▶ _Exercise goal_: The entries below contain a line with "From Stdlib Require" and a line with "match p with RCheck". Retype exactly everything from the first down to the second, both included, and nothing else.

▶ _Supplied material_:
(* ===== verification/XbufLive.v ===== *)
(** * Cross-enclave calls return ([src/pisces_xbuf.c])

    The protocol of [XbufRpc] under fair schedules: a rank of the states that no step
    raises, and in every state with a call that is not over a party whose step
    lowers it.  The waiting loops leave the rank as it is, and the party they
    wait for is the one that helps. *)
From Stdlib Require Import Wellfounded.Lexicographic_Product Relation_Operators.
From S2P Require Import Prelude Xbuf XbufRpc.
#[local] Open Scope Z_scope.
#[local] Arguments ready _ : simpl never.
#[local] Arguments pending _ : simpl never.
#[local] Arguments staged _ : simpl never.
#[local] Arguments active _ : simpl never.
#[local] Arguments complete _ : simpl never.

(** ** Fair schedules *)

Definition same_party (w v : party) : Prop :=
  match w, v with Sender t _, Sender u _ => t = u | Server, Server => True | _, _ => False end.

(** The server and each of [n] senders take steps again and again. *)
Definition fair (n : nat) (sched : nat → party) : Prop :=
  ∀ w, (match w with Sender t _ => (t < n)%nat | Server => True end) →
  ∀ i, ∃ j, (i ≤ j)%nat ∧ same_party (sched j) w.

(** ** Specification: the rank of a state *)

(** What is left of a transfer: 20 for each byte, and the steps to the next
    change of STAGED for the side whose turn it is. *)
Definition send_turn (p : send_pc) : Z :=
  match p with SCheck | SWaitReady => 5 | SWait => 4 | SCopy => 3 | SRaise => 2 end.
Definition recv_turn (p : recv_pc) : Z :=
  match p with RCheck | RWaitReady => 5 | RWait => 4 | RCopy => 3 | RLower => 2 end.
Definition send_cost (s : sending) (x : xbuf) : Z :=
  20 * Z.max 0 (s_left s) + (if staged x then 0 else send_turn (s_pc s)).
Definition recv_cost (r : receiving) (x : xbuf) : Z :=
  20 * Z.max 0 (r_left r) + (if staged x then recv_turn (r_pc r) else 0).

Section rank.
Context (f : list byte → list byte).

Definition reply_cost (m : list byte) : Z := 40 * zlen (f m) + 40.

(** The owner's share. *)
Definition owner_cost (st : sync_send) (x : xbuf) : Z :=
  let L := zlen (msg st) in let R := zlen (f (msg st)) in
  match pc st with
  | AUnlock true => 20 * L + 11
  | MStage GLen => 20 * L + 10 | MStage GCopy => 20 * L + 9 | MStage GRaise => 20 * L + 8
  | MIpi => 20 * L + 7
  | MSend s => send_cost s x
  | WReady => if complete x then 20 * R + 12 else 0
  | WComplete => if complete x then 20 * R + 11 else 0
  | CStaged => 20 * R + 10
  | CRecv r => recv_cost r x + 2
  | CReset => 1
  | _ => 0
  end.

(** The server's, with the message [m] of the owner. *)
Definition server_cost (m : list byte) (sv : server) (x : xbuf) : Z :=
  let L := zlen m in
  match ipc sv with
  | IIdle | INoHandler => if complete x then 0 else reply_cost m + 20 * L + 12
  | IPending => reply_cost m + 20 * L + 11
  | IActive => reply_cost m + 20 * L + 10
  | IRaise => reply_cost m + 20 * L + 9
  | HActive => reply_cost m + 20 * L + 8
  | HRecv r => reply_cost m + recv_cost r x
  | KActive => reply_cost m
  | KStage GLen => reply_cost m - 1 | KStage GCopy => reply_cost m - 2 | KStage GRaise => reply_cost m - 3
  | KComplete => reply_cost m - 4
  | KSend s => send_cost s x
  end.

Definition call_cost (st : sync_send) (x : xbuf) (sv : server) : Z :=
  owner_cost st x + server_cost (msg st) sv x.

(** Whether the next step is the owner's to take; otherwise it is the server's. *)
Definition owner_helps (st : sync_send) (x : xbuf) (sv : server) : bool :=
  match pc st with
  | MSend _ => match ipc sv with HRecv _ => negb (staged x) | _ => false end
  | WComplete | WReady => complete x
  | CRecv _ => staged x
  | _ => true
  end.

(** The way to the channel while it is free. *)
Definition entry_cost (p : sync_pc) : Z :=
  match p with
  | AUnlock false => 7 | AWait => 6 | ALock => 5 | AReady => 4 | APending => 3 | AReset => 2 | ARaise => 1
  | _ => 0
  end.
End rank.

(** ** Lemmas: the two sides of a transfer *)

Section transfer.
Context (T : Z) (m : list byte) (HT : 0 < T) (Hm : zlen m < 2 ^ 32).

Definition res_cost (res : send_result) (x : xbuf) : Z :=
  match res with SRun s => send_cost s x | SRet _ => 0 end.

(** A sender waits without effect, or comes closer to its next chunk. *)
Lemma send_step_cost s r x res x' :
  xfer T m (Some s) r x → ready x = true → send_step s x = Some (res, x') →
  if staged x then x' = x ∧ res_cost res x' = send_cost s x ∧ (∃ s', res = SRun s')
  else res_cost res x' + (if staged x' then 20 else 1) ≤ send_cost s x.
Proof using HT Hm.
  intros (Hx & Hl & sent & read & (Hsz & Hle & Hpos & Hb & Hd & Hpc) & Hr & H0 & H1 & Hst) Hrd.
  unfold send_step. destruct (s_pc s) eqn:Epc.
  - rewrite Hrd. intros [= <- <-]. unfold res_cost, send_cost. cbn [s_left s_pc s_goto]. rewrite ?Epc. destruct (staged x); cbn [send_turn]; [eauto|lia].
  - intros [= <- <-]. unfold res_cost, send_cost. cbn [s_left s_pc s_goto]. rewrite ?Epc. destruct (staged x); cbn [send_turn]; [eauto|lia].
  - rewrite Hrd. intros [= <- <-]. unfold res_cost, send_cost. cbn [s_left s_pc s_goto]. rewrite ?Epc. destruct (staged x); cbn [send_turn]; [eauto|lia].
  - rewrite Hpc. intros (c&_&(d&_&[= <- <-])%bind_Some)%bind_Some. unfold res_cost, send_cost.
    change (staged (with_data x d)) with (staged x). rewrite Hpc, Epc. cbn [s_left s_pc s_goto send_turn]. lia.
  - destruct Hpc as [Hpc _]. rewrite Hpc. intros [= <- <-]. rewrite Hpc in Hst. subst read.
    pose proof (chunk_at_bounds T m HT sent ltac:(lia)) as Hc. unfold chunk_at in Hc. rewrite <-Hle, <-Hsz in Hc.
    assert (u32 (s_left s - chunk_len (s_size s) (s_left s)) ≤ s_left s - 1) as Hu.
    { unfold u32, wrap. rewrite Z.mod_small; lia. }
    unfold res_cost, send_loop, send_cost. rewrite staged_raise, orb_true_r. cbn [s_left]. rewrite Hpc, Epc.
    case_test; cbn [s_left s_goto s_pc send_turn]; lia.
Qed.

Definition got_cost (res : recv_result) (x : xbuf) : Z :=
  match res with RRun r => recv_cost r x | RRet _ _ => 0 end.

(** Likewise a receiver. *)
Lemma recv_step_cost s r x res x' :
  xfer T m s (Some r) x → ready x = true → recv_step r x = Some (res, x') →
  if staged x then got_cost res x' + (if staged x' then 1 else 20) ≤ recv_cost r x
  else x' = x ∧ got_cost res x' = recv_cost r x ∧ (∃ r', res = RRun r').
Proof using HT Hm.
  intros (Hx & Hl & sent & read & Hs & (Hsz & Hle & Hpos & Hb & buf & Hbuf & Hbl & Hp & Hpc) & H0 & H1 & Hst) Hrd.
  unfold recv_step. destruct (r_pc r) eqn:Epc.
  - rewrite Hrd. intros [= <- <-]. unfold got_cost, recv_cost. cbn [r_left r_pc r_goto]. rewrite ?Epc. destruct (staged x); cbn [recv_turn]; [lia|eauto].
  - intros [= <- <-]. unfold got_cost, recv_cost. cbn [r_left r_pc r_goto]. rewrite ?Epc. destruct (staged x); cbn [recv_turn]; [lia|eauto].
  - rewrite Hrd. intros [= <- <-]. unfold got_cost, recv_cost. cbn [r_left r_pc r_goto]. rewrite ?Epc. destruct (staged x); cbn [recv_turn]; [lia|eauto].
  - rewrite Hpc. intros (b&_&(c&_&(d&_&[= <- <-])%bind_Some)%bind_Some)%bind_Some. unfold got_cost, recv_cost.
    rewrite Hpc, Epc. cbn [r_left r_pc r_goto recv_turn]. lia.
  - destruct Hpc as [Hpc _]. rewrite Hpc. intros [= <- <-]. rewrite Hpc in Hst. destruct Hst as (Hlt & _ & _).
    pose proof (chunk_at_bounds T m HT read ltac:(lia)) as Hc. unfold chunk_at in Hc. rewrite <-Hle, <-Hsz in Hc.
    assert (u32 (r_left r - chunk_len (r_size r) (r_left r)) ≤ r_left r - 1) as Hu.
    { unfold u32, wrap. rewrite Z.mod_small; lia. }
    unfold got_cost, recv_loop, recv_cost. rewrite staged_lower. cbn [r_left]. rewrite Hpc, Epc.
    case_test; cbn [r_left r_goto r_pc recv_turn]; lia.
Qed.

(** With all of it sent and some of it not read, a chunk is there. *)
Lemma xfer_last r x : xfer T m None (Some r) x → staged x = true.
Proof using.
  intros (_ & _ & sent & read & Hs & (_ & Hle & Hpos & _) & _ & _ & Hst). cbn in Hs. destruct (staged x); [done|]. lia.
Qed.
End transfer.

(** ** Lemmas: a call in progress *)

Lemma send_cost_nonneg s x : 0 ≤ send_cost s x.
Proof. unfold send_cost, send_turn. destruct (staged x), (s_pc s); lia. Qed.
Lemma recv_cost_nonneg r x : 0 ≤ recv_cost r x.
Proof. unfold recv_cost, recv_turn. destruct (staged x), (r_pc r); lia. Qed.

Section calls.
Context (f : list byte → list byte) (T : Z) (kmalloc : Z → option (list byte)).
Context (HT : 0 < T) (Hf : ∀ m, zlen (f m) < 2 ^ 32).
Context (Hkm : ∀ n, 0 ≤ n → ∃ b, kmalloc n = Some b ∧ zlen b = n).
Local Notation phase := (phase f T).
Local Notation call_cost := (call_cost f).
Local Notation server_cost := (server_cost f).
Local Notation owner_cost := (owner_cost f).

Lemma owner_cost_nonneg st x : 0 ≤ owner_cost st x.
Proof using.
  unfold XbufLive.owner_cost. destruct (pc st) as [| | | | |[]| | |[]| |s| | | |r| |]; try lia.
  - apply send_cost_nonneg.
  - destruct (complete x); lia.
  - destruct (complete x); lia.
  - pose proof (recv_cost_nonneg r x). lia.
Qed.

Lemma server_cost_nonneg m sv x : 0 ≤ server_cost m sv x.
Proof using.
  unfold XbufLive.server_cost, reply_cost. destruct (ipc sv) as [| | | | | |r| |[]| |s]; try lia.
  - destruct (complete x); lia.
  - destruct (complete x); lia.
  - pose proof (recv_cost_nonneg r x). lia.
  - apply send_cost_nonneg.
Qed.

Lemma call_cost_nonneg st x sv : 0 ≤ call_cost st x sv.
Proof using.
  unfold XbufLive.call_cost. pose proof (owner_cost_nonneg st x). pose proof (server_cost_nonneg (msg st) sv x). lia.
Qed.

(** What a step of one side costs the other. *)
Lemma server_cost_put m sv x x' :
  complete x' = complete x → staged x = false →
  server_cost m sv x' ≤ server_cost m sv x + (if staged x' then 5 else 0).
Proof using.
  intros Hc Hs. unfold XbufLive.server_cost, recv_cost, send_cost. rewrite Hc, Hs.
  destruct (ipc sv) as [| | | | | |r| |[]| |s], (staged x'); try lia.
  - destruct (r_pc r); cbn [recv_turn]; lia.
  - destruct (s_pc s); cbn [send_turn]; lia.
Qed.
Lemma server_cost_take m sv x x' :
  complete x' = complete x → staged x = true →
  server_cost m sv x' ≤ server_cost m sv x + (if staged x' then 0 else 5).
Proof using.
  intros Hc Hs. unfold XbufLive.server_cost, recv_cost, send_cost. rewrite Hc, Hs.
  destruct (ipc sv) as [| | | | | |r| |[]| |s], (staged x'); try lia.
  - destruct (r_pc r); cbn [recv_turn]; lia.
  - destruct (s_pc s); cbn [send_turn]; lia.
Qed.
Lemma owner_cost_put st x x' :
  complete x' = complete x → staged x = false →
  owner_cost st x' ≤ owner_cost st x + (if staged x' then 5 else 0).
Proof using.
  intros Hc Hs. unfold XbufLive.owner_cost, recv_cost, send_cost. rewrite Hc, Hs.
  destruct (pc st) as [| | | | |[]| | |[]| |s| | | |r| |], (staged x'); try lia.
  - destruct (s_pc s); cbn [send_turn]; lia.
  - destruct (r_pc r); cbn [recv_turn]; lia.
Qed.
Lemma owner_cost_take st x x' :
  complete x' = complete x → staged x = true →
  owner_cost st x' ≤ owner_cost st x + (if staged x' then 0 else 5).
Proof using.
  intros Hc Hs. unfold XbufLive.owner_cost, recv_cost, send_cost. rewrite Hc, Hs.
  destruct (pc st) as [| | | | |[]| | |[]| |s| | | |r| |], (staged x'); try lia.
  - destruct (s_pc s); cbn [send_turn]; lia.
  - destruct (r_pc r); cbn [recv_turn]; lia.
Qed.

▶ _Result_:
From Stdlib Require Import Wellfounded.Lexicographic_Product Relation_Operators.
From S2P Require Import Prelude Xbuf XbufRpc.
#[local] Open Scope Z_scope.
#[local] Arguments ready _ : simpl never.
#[local] Arguments pending _ : simpl never.
#[local] Arguments staged _ : simpl never.
#[local] Arguments active _ : simpl never.
#[local] Arguments complete _ : simpl never.

(** ** Fair schedules *)

Definition same_party (w v : party) : Prop :=
  match w, v with Sender t _, Sender u _ => t = u | Server, Server => True | _, _ => False end.

(** The server and each of [n] senders take steps again and again. *)
Definition fair (n : nat) (sched : nat → party) : Prop :=
  ∀ w, (match w with Sender t _ => (t < n)%nat | Server => True end) →
  ∀ i, ∃ j, (i ≤ j)%nat ∧ same_party (sched j) w.

(** ** Specification: the rank of a state *)

(** What is left of a transfer: 20 for each byte, and the steps to the next
    change of STAGED for the side whose turn it is. *)
Definition send_turn (p : send_pc) : Z :=
  match p with SCheck | SWaitReady => 5 | SWait => 4 | SCopy => 3 | SRaise => 2 end.
Definition recv_turn (p : recv_pc) : Z :=
  match p with RCheck | RWaitReady => 5 | RWait => 4 | RCopy => 3 | RLower => 2 end.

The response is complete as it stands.